Material shown:
(* ===== verification/Scripting.v ===== *)
(** * Scripts (internal/server/scripting.go)

    A script is read line by line: the calls of [redis.call] and
    [redis.pcall] are collected with the variable each is assigned to, and one
    return expression is kept; everything else is skipped.  [Execute] runs the
    calls in order through the command interpreter and reads each reply back
    from its wire form.

    The interpreter is a parameter here, over any type of state, so that the
    server can tie the knot: [exec] answers [None] when it does not return
    within its fuel.  [sha1] is the hexadecimal digest of crypto/sha1. *)
From S2P Require Import Prelude GoLib GoText Resp.

Module Scripting.
Import Text Resp.

(** ** Strings *)

Definition HasPrefix (s p : string) : bool := String.prefix p s.
Definition slen (s : string) : Z := Z.of_nat (String.length s).
Definition HasSuffix (s p : string) : bool :=
  (slen p <=? slen s) && (String.substring (String.length s - String.length p) (String.length p) s =? p)%string.

(** [s[a:b]] *)
Definition slice (s : string) (a b : Z) : outcome string :=
  if (0 <=? a) && (a <=? b) && (b <=? slen s) then Ret (String.substring (Z.to_nat a) (Z.to_nat (b - a)) s) else Panic.

(** [s[a:]] for [a] within [s] *)
Definition from (s : string) (a : nat) : string := String.substring a (String.length s - a) s.

(** [strings.TrimRight(s, ";")] *)
Fixpoint trim_semicolons (s : string) : string :=
  match s with
  | EmptyString => ""
  | String c r =>
      match trim_semicolons r with
      | EmptyString => if Ascii.eqb c ";" then "" else String c ""
      | r => String c r
      end
  end.

(** ** The cache *)

Section Cache.
Context (sha1 : string -> string).

Definition ScriptManager : Type := gmap string string.
Definition NewScriptManager : ScriptManager := ∅.
Definition Load (script : string) (sm : ScriptManager) : string * ScriptManager := (sha1 script, <[sha1 script := script]> sm).
Definition Get (sha : string) (sm : ScriptManager) : option string := sm !! sha.
Definition Exists (shas : list string) (sm : ScriptManager) : list bool := (fun sha => bool_decide (is_Some (sm !! sha))) <$> shas.
Definition Flush (sm : ScriptManager) : ScriptManager := ∅.
End Cache.

(** ** Parsing *)

(** [splitScriptArgs]: the loop over the bytes, with the field being read, the
    depth of parentheses and the quote that is open. *)
Fixpoint split_args (s : string) (current : string) (depth : Z) (inQuote : option ascii) : list string :=
  match s with
  | EmptyString => if (current =? "")%string then [] else [current]
  | String ch s =>
      let more := String.append current (String ch "") in
      match inQuote with
      | Some q => split_args s more depth (if Ascii.eqb ch q then None else Some q)
      | None =>
          if Ascii.eqb ch "'" || Ascii.eqb ch (ascii_of_nat 34) then split_args s more depth (Some ch)
          else if Ascii.eqb ch "(" then split_args s more (depth + 1) None
          else if Ascii.eqb ch ")" then split_args s more (depth - 1) None
          else if Ascii.eqb ch "," then
            if depth =? 0 then current :: split_args s "" depth None else split_args s more depth None
          else split_args s more depth None
      end
  end.

Definition splitScriptArgs (s : string) : list string := split_args s "" 0 None.

Definition quoted (part : string) : bool :=
  let dq := String (ascii_of_nat 34) "" in
  (HasPrefix part "'" && HasSuffix part "'") || (HasPrefix part dq && HasSuffix part dq).

(** One argument of a call, without its quotes. *)
Definition unquote (part : string) : outcome string :=
  let part := TrimSpace part in if quoted part then slice part 1 (slen part - 1) else Ret part.

Fixpoint unquote_all (parts : list string) : outcome (list string) :=
  match parts with
  | [] => Ret []
  | p :: parts =>
      match unquote p with
      | Panic => Panic
      | Ret a => match unquote_all parts with Panic => Panic | Ret l => Ret (a :: l) end
      end
  end.

Definition parseRedisCall (expr : string) : outcome (option (list string)) :=
  let expr := trim_semicolons (TrimSpace expr) in
  let call open := slice expr (slen open) (slen expr - 1) in
  let inner := if HasPrefix expr "redis.call(" && HasSuffix expr ")" then Some (call "redis.call("%string)
               else if HasPrefix expr "redis.pcall(" && HasSuffix expr ")" then Some (call "redis.pcall("%string)
               else None in
  match inner with
  | None => Ret None
  | Some Panic => Panic
  | Some (Ret inner) => match unquote_all (splitScriptArgs inner) with Panic => Panic | Ret l => Ret (Some l) end
  end.

Record scriptCall := mkCall { varName : string; args : list string }.

(** What a line adds: a call, a return expression, both or nothing. *)
Definition parse_line (line : string) : outcome (option scriptCall * option string) :=
  let line := TrimSpace line in
  let call_of expr k := match parseRedisCall expr with Panic => Panic | Ret r => Ret (k r) end in
  if (line =? "")%string || HasPrefix line "--" then Ret (None, None)
  else if HasPrefix line "local " then
    let rest := from line 6 in
    match String.index 0 "=" rest with
    | None => Ret (None, None)
    | Some eqIdx =>
        call_of (TrimSpace (from rest (S eqIdx)))
          (fun r => ((fun l => mkCall (TrimSpace (String.substring 0 eqIdx rest)) l) <$> r, None))
    end
  else if HasPrefix line "return " then
    let expr := from line 7 in
    call_of expr (fun r => match r with
                           | Some l => (Some (mkCall "" l), Some "__last__"%string)
                           | None => (None, Some expr)
                           end)
  else call_of line (fun r => (mkCall "" <$> r, None)).

Fixpoint parse_lines (lines : list string) (calls : list scriptCall) (returnExpr : string)
    : outcome (list scriptCall * string) :=
  match lines with
  | [] => Ret (calls, returnExpr)
  | line :: lines =>
      match parse_line line with
      | Panic => Panic
      | Ret (call, ret) => parse_lines lines (calls ++ option_list call) (default returnExpr ret)
      end
  end.

Definition parseSimpleScript (script : string) : outcome (list scriptCall * string) :=
  parse_lines (split_byte LF script) [] "".

(** ** Values *)

Definition valueToString (v : Value) : string :=
  match v_type v with
  | BulkString | SimpleString => v_text v
  | Integer => FormatInt (v_int v)
  | _ => ""
  end.

Definition integer (n : Z) : Value := mkValue Integer "" n [] false.
Definition bulk (s : string) : Value := mkValue BulkString s 0 [] false.

(** [KEYS[n]], [ARGV[n]] *)
Definition indexed (arg : string) (l : list string) : outcome string :=
  match slice arg 5 (slen arg - 1) with
  | Panic => Panic
  | Ret idx =>
      match Atoi idx with
      | (i, None) => Ret (if (1 <=? i) && (i <=? zlen l) then zget l (i - 1) else "")
      | _ => Ret ""%string
      end
  end.

Section Context_.
Context (Keys Args : list string).

(** [resolveArg]: the argument of a wrapper is shorter than the wrapper, so
    the length of the argument bounds the recursion. *)
Fixpoint resolve_arg (fuel : nat) (arg : string) (vars : gmap string Value) : outcome string :=
  let arg := TrimSpace arg in
  if HasPrefix arg "KEYS[" && HasSuffix arg "]" then indexed arg Keys
  else if HasPrefix arg "ARGV[" && HasSuffix arg "]" then indexed arg Args
  else match vars !! arg with
  | Some v => Ret (valueToString v)
  | None =>
      if HasPrefix arg "tostring(" || HasPrefix arg "tonumber(" then
        match slice arg 9 (slen arg - 1) with
        | Panic => Panic
        | Ret inner => match fuel with O => Ret ""%string | S fuel => resolve_arg fuel inner vars end
        end
      else Ret arg
  end.

Definition resolveArg (arg : string) (vars : gmap string Value) : outcome string :=
  resolve_arg (String.length arg) arg vars.

Fixpoint resolveArgs (args : list string) (vars : gmap string Value) : outcome (list string) :=
  match args with
  | [] => Ret []
  | a :: args =>
      match resolveArg a vars with
      | Panic => Panic
      | Ret x => match resolveArgs args vars with Panic => Panic | Ret l => Ret (x :: l) end
      end
  end.

(** [None] is the zero [resp.Value], which no reply is. *)
Definition resolveReturn (expr : string) (vars : gmap string Value) (lastResult : option Value) : option Value :=
  let expr := TrimSpace expr in
  if (expr =? "__last__")%string then lastResult
  else match vars !! expr with
  | Some v => Some v
  | None => match ParseInt expr with (n, None) => Some (integer n) | _ => Some (bulk expr) end
  end.

(** ** Execution *)

Section Run.
Context {St : Type} (exec : list string -> St -> option (outcome (option string * St * string))).

(** How a script ends: with a value or with an error. *)
Inductive script_error := EmptyCall | BadReply (e : read_error).

Definition execRedisCall (args : list string) (st : St) : option (outcome ((script_error + Value) * St)) :=
  match args with
  | [] => Some (Ret (inl EmptyCall, st))
  | _ =>
      match exec args st with
      | None => None
      | Some Panic => Some Panic
      | Some (Ret (Some text, st, _)) => Some (Ret (inr (mkValue ErrorString text 0 [] false), st))
      | Some (Ret (None, st, out)) =>
          match ReadValue (2 * String.length out + 1) out with
          | None => None
          | Some Panic => Some Panic
          | Some (Ret (RErr e)) => Some (Ret (inl (BadReply e), st))
          | Some (Ret (ROk v _)) => Some (Ret (inr v, st))
          end
      end
  end.

Fixpoint run_calls (calls : list scriptCall) (vars : gmap string Value) (lastResult : option Value) (st : St)
    : option (outcome ((script_error + gmap string Value * option Value) * St)) :=
  match calls with
  | [] => Some (Ret (inr (vars, lastResult), st))
  | c :: calls =>
      match resolveArgs (args c) vars with
      | Panic => Some Panic
      | Ret l =>
          match execRedisCall l st with
          | None => None
          | Some Panic => Some Panic
          | Some (Ret (inl e, st)) => Some (Ret (inl e, st))
          | Some (Ret (inr v, st)) =>
              run_calls calls (if (varName c =? "")%string then vars else <[varName c := v]> vars) (Some v) st
          end
      end
  end.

Problem requirements:
Return each line from the entries above that includes "mkValue".

Finished exercise:
Definition integer (n : Z) : Value := mkValue Integer "" n [] false.
Definition bulk (s : string) : Value := mkValue BulkString s 0 [] false.
      | Some (Ret (Some text, st, _)) => Some (Ret (inr (mkValue ErrorString text 0 [] false), st))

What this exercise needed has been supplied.